Alternative algorithm for L-asparaginase allergy in children with acute lymphoblastic leukemia

Soyer O., Aytac Ş. S. , Tuncer A., Cetin M., Yetgin S., Sekerel B. E.

Journal of Allergy and Clinical Immunology, vol.123, no.4, pp.895-899, 2009 (Journal Indexed in SCI Expanded) identifier identifier identifier

  • Publication Type: Article / Article
  • Volume: 123 Issue: 4
  • Publication Date: 2009
  • Doi Number: 10.1016/j.jaci.2008.10.034
  • Title of Journal : Journal of Allergy and Clinical Immunology
  • Page Numbers: pp.895-899


Background: L-asparaginase is a crucial chemotherapeutic agent for the treatment of acute lymphoblastic leukemia.
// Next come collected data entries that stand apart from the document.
(* ===== verification/DMAMem.v ===== *)
(** * DMAMem: the DMA controller on the mapper

    The mapper over memory modules keeps the promises of [word_bus] to every bus
    master, so the transfers of the DMA controller are those of DMACopy.v. *)

From S2P Require Import Prelude Effects Types Bus Range Mapper Physical Interrupts DMAC DMACopy.
Import Mapper.

(** An action on the first of two objects. *)
Definition first {A C X} (m : M A X) : M (A * C) X := λ s,
  match m s.1 with
  | None => None
  | Some (x, a, e) => Some (x, (a, s.2), e)
  end.

Lemma first_eq {A C X} (m : M A X) (a : A) (c : C) x a' e : m a = Some (x, a', e) →
  first m (a, c) = Some (x, (a', c), e).
Proof. unfold first. cbn. by intros ->. Qed.

Section Port.
  (** [machine->host_bigendian] *)
  Variable host : bool.
#[local] Existing Instance Physical.ops.
  Notation mapper := (t (gmap Z Ram.t)).

(** The mapper next to the registers of the controller. *)
#[local] Instance pair_port : MemPort (mapper * DMACConfig.t) := {|
  mem_ready now a m c := first (ready (H := ops host) now a m c);
  mem_request_word now a m c := first (request_word now a m c);
  mem_fetch_word now a m c := first (fetch_word (H := ops host) now a m c);
  mem_fetch_halfword now a c := first (fetch_halfword (H := ops host) now a c);
  mem_fetch_byte now a c := first (fetch_byte (H := ops host) now a c);
  mem_store_word now a d c := first (store_word (H := ops host) now a d c);
  mem_store_halfword now a d c := first (store_halfword (H := ops host) now a d c);
  mem_store_byte now a d c := first (store_byte (H := ops host) now a d c);
  mem_acquire_bus now c := first (acquire_bus now c);
  mem_release_bus now c := first (release_bus now c);
  mem_byteswapped b := byteswapped b.1
|}.
#[local] Instance pair_config : HasConfig (mapper * DMACConfig.t) := {|
  config_of b := Some b.2;
  set_config c b := (b.1, c)
|}.

(** What a master sees of the mapper: words in the byte order of the target, at
    addresses whose module answers after [lat]. *)
Record sees (big : bool) (me : Z) (lat : Z → Z) (m : mapper) (v : view) : Prop := {
  se_ok : ram_ok host m;
  se_big : opt_bigendian m = big;
  se_debug : debug_mode m = false;
  se_word : ∀ a w, v_word v a = Some w → a mod 4 = 0 ∧ word_at host m a w;
  se_range : ∀ a, is_Some (v_word v a) → ∃ r, Physical.range_at host m a = Some r ∧
    u32 (bus_latency m + r_extra_latency (RangeOps := ops host) (store m) r) = lat a;
  se_asked : ∀ a mode, access_requests_time m !! (a, mode, me) = v_asked v a mode;
  se_holder : BusArbiter.bus_holder (bus_arbiter m) = v_holder v;
  se_released : BusArbiter.last_released_cycle (bus_arbiter m) = v_released v
}.

Definition repr (big : bool) (me : Z) (lat : Z → Z) (b : mapper * DMACConfig.t) (v : view) : Prop :=
  sees big me lat b.1 v.

Context (big : bool) (me : Z) (lat : Z → Z).
Implicit Types (m : mapper) (v : view).

Lemma sees_granted now a mode m v t : sees big me lat m v → is_Some (v_word v a) →
  v_asked v a mode = Some t → lat a ≤ u32 (now - t) → granted host now a mode me m.
Proof.
  intros Hs Hw Ht Hl. destruct (se_range _ _ _ _ _ Hs a Hw) as (r & Hr & El).
  right. exists t, r. split; [by rewrite (se_asked _ _ _ _ _ Hs)|]. split; [done|]. by rewrite El.
Qed.

(** An access through a module that kept its place and its latency. *)
Lemma sees_after a mode r x x' m v v' : sees big me lat m v → store m !! r = Some x →
  Ram.placed x x' → Ram.latency x' = Ram.latency x →
  ram_ok host (after a mode me r x' m) →
  (∀ p w, v_word v' p = Some w → p mod 4 = 0 ∧ word_at host (after a mode me r x' m) p w) →
  (∀ p, is_Some (v_word v' p) → is_Some (v_word v p)) →
  (∀ p k, v_asked v' p k = if (p =? a) && (k =? mode) then None else v_asked v p k) →
  v_holder v' = v_holder v → v_released v' = v_released v →
  sees big me lat (after a mode me r x' m) v'.
Proof.
  intros [H1 Hbig H2 H3 H4 H5 H6 H7] Hx Hp Hlat Hok Hw Hsome Hask Hh Hrel. split; try done.
  - intros p [w Hpw]%Hsome. destruct (H4 p) as (r' & Hr' & El); [by exists w|].
    exists r'. split; [by rewrite (after_range_at host a mode me r x)|]. rewrite <- El. cbn.
    destruct (decide (r' = r)) as [->|]; [|by rewrite lookup_insert_ne].
    rewrite lookup_insert_eq, Hx. cbn. unfold Ram.extra_latency. by rewrite Hlat.
  - intros p k. rewrite Hask. cbn. destruct (Z.eqb_spec p a) as [->|].
    + destruct (Z.eqb_spec k mode) as [->|]; cbn; [by rewrite lookup_delete_eq|].
      rewrite lookup_delete_ne by congruence. apply H5.
    + cbn. rewrite lookup_delete_ne by congruence. apply H5.
  - by rewrite Hh.
  - by rewrite Hrel.
Qed.
(* ===== verification/Accel.v ===== *)
(** * Accel: the base of the accelerators (accelerator.h, accelerator.cc)

    An accelerator has a local bus with its memories, the registers of its network
    interface among them, and is reached through its router (or, as a
    [BusConAccelerator], through two windows on the system bus).  The network
    interface serves read and write messages, and sends blocks of the local memory
    to other nodes. *)

From S2P Require Import Prelude Effects Types Range Mapper Router.
Import RouterUtils.

(** ** The local bus *)
Module LocalMapper.

Record t {W : Type} := Mk {
  ranges : list Z;
  last_used_mapping : option Z;
  store : W                          (* the objects behind the ranges *)
}.
Arguments t : clear implicits.
#[global] Instance eta {W} : Eta (t W) := λ m, Mk W (ranges m) (last_used_mapping m) (store m).

Definition LocalMapper {W} (w : W) : t W := Mk W [] None w.

Section Ops.
  Context {W : Type} `{RangeOps W}.

(** [error] reports and returns. *)
Definition add_range (r : Z) : M (t W) Z :=
  w ← gets store; l ← gets ranges;
  if existsb (overlaps w r) l then mret (-1) else ranges <~ l ++ [r];; mret 0.

Definition map_at_local_address (r laddr : Z) : M (t W) Z :=
  zoom store (setBase r laddr);; add_range r.

Fixpoint find_range (w : W) (p : Z) (l : list Z) : option Z :=
  match l with
  | [] => None
  | i :: l => if incorporates w i p then Some i else find_range w p l
  end.

Definition find_mapping_range (laddr : Z) : M (t W) (option Z) :=
  last ← gets last_used_mapping; w ← gets store; l ← gets ranges;
  let search : M (t W) (option Z) :=
    match find_range w laddr l with
    | Some i => last_used_mapping <~ Some i;; mret (Some i)
    | None => mret None
    end in
  match last with
  | Some r => if incorporates w r laddr then mret (Some r) else search
  | None => search
  end.

(** The client is the null pointer. *)
Definition fetch_word (laddr : Z) : M (t W) Z :=
  l ← find_mapping_range laddr;
  match l with
  | Some l =>
      w ← gets store;
      zoom store (r_fetch_word l (u32 (laddr - getBase w l)) DATALOAD 0)
  | None => mret 0xffffffff
  end.
Definition store_word (laddr data : Z) : M (t W) unit :=
  l ← find_mapping_range laddr;
  match l with
  | Some l =>
      w ← gets store;
      zoom store (r_store_word l (u32 (laddr - getBase w l)) data 0)
  | None => mret ()
  end.

End Ops.
End LocalMapper.

(** ** The registers of the network interface *)
Module NetworkInterfaceConfig.

Definition DMA_KICK_OFFSET : Z := 0x000.
Definition DMA_DST_OFFSET : Z := 0x100.
Definition DMA_DST_MASK : Z := 0xFFFFFF.
Definition DMA_SRC_OFFSET : Z := 0x200.
Definition DMA_SRC_MASK : Z := 0x3FFFFF.
Definition DMA_LEN_OFFSET : Z := 0x300.
Definition DMA_LEN_MASK : Z := 0xF.
Definition VC_LIST_OFFSET : Z := 0x400.
Definition VC_NORMAL_MASK : Z := 0xE00.
Definition VC_NORMAL_LSB : Z := 9.
Definition VC_DMA_MASK : Z := 0x1C0.
Definition VC_DMA_LSB : Z := 6.
Definition VC_DMADONE_MASK : Z := 0x38.
Definition VC_DMADONE_LSB : Z := 3.
Definition VC_DONE_MASK : Z := 0x7.
Definition LOCAL_MEMA_MSB : Z := 22.
Definition LOCAL_MEMA_MASK : Z := 0x3FFFFF.

Record t := Mk {
  dma_dst : Z; dma_src : Z; dma_len : Z;                            (* uint32 *)
  vc_normal : Z; vc_dma : Z; vc_dmadone : Z; vc_done : Z;
  dmaKicked : bool; dma_en : bool
}.
#[global] Instance eta : Eta t := λ c,
  Mk (dma_dst c) (dma_src c) (dma_len c) (vc_normal c) (vc_dma c) (vc_dmadone c) (vc_done c)
     (dmaKicked c) (dma_en c).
The alternatives to L-asparaginase are not available in many parts of the world, including Turkey. Objective: We sought to evaluate the utility of premedication with or without a desensitization protocol in children with acute lymphoblastic leukemia and systemic hypersensitivity reactions to Escherichia coli-asparaginase. Methods: In this prospective study patients with systemic hypersensitivity reactions to E coli-asparaginase for whom we were unable to ascertain/provide other alternatives to asparaginase were either premedicated, desensitized, or both to receive their chemotherapy as E coli-asparaginase according to the severity of the hypersensitivity reaction. Results: Nineteen patients (13 male patients) with a mean age of 7.4 ± 4.7 years experienced a systemic hypersensitivity reaction to E coli-asparaginase during a 4-year period. Polyethylene glycol-asparaginase could be used for 3 patients. Eight of the remaining 16 children, who had experienced anaphylaxis, were premedicated and desensitized with E coli-asparaginase, and in 7 patients treatment was tolerated. The other 8 patients, with acute allergic reactions to E coli-asparaginase, were premedicated first, and 5 of them showed no reaction subsequently. Three of them demonstrated systemic hypersensitivity reactions again (anaphylaxis, n = 3), and premedication and desensitization with E coli-asparaginase resulted in anaphylaxis. Polyethylene glycol-asparaginase was administered uneventfully to the patients who could be provided it. Conclusion: E coli-asparaginase could be administered to more than half of the patients who had a hypersensitivity reaction, and all of these patients were able to receive their planned doses of asparaginase. In countries with shortages of alternative asparaginase preparations, our approach might be a suitable option. © 2009 American Academy of Allergy, Asthma & Immunology.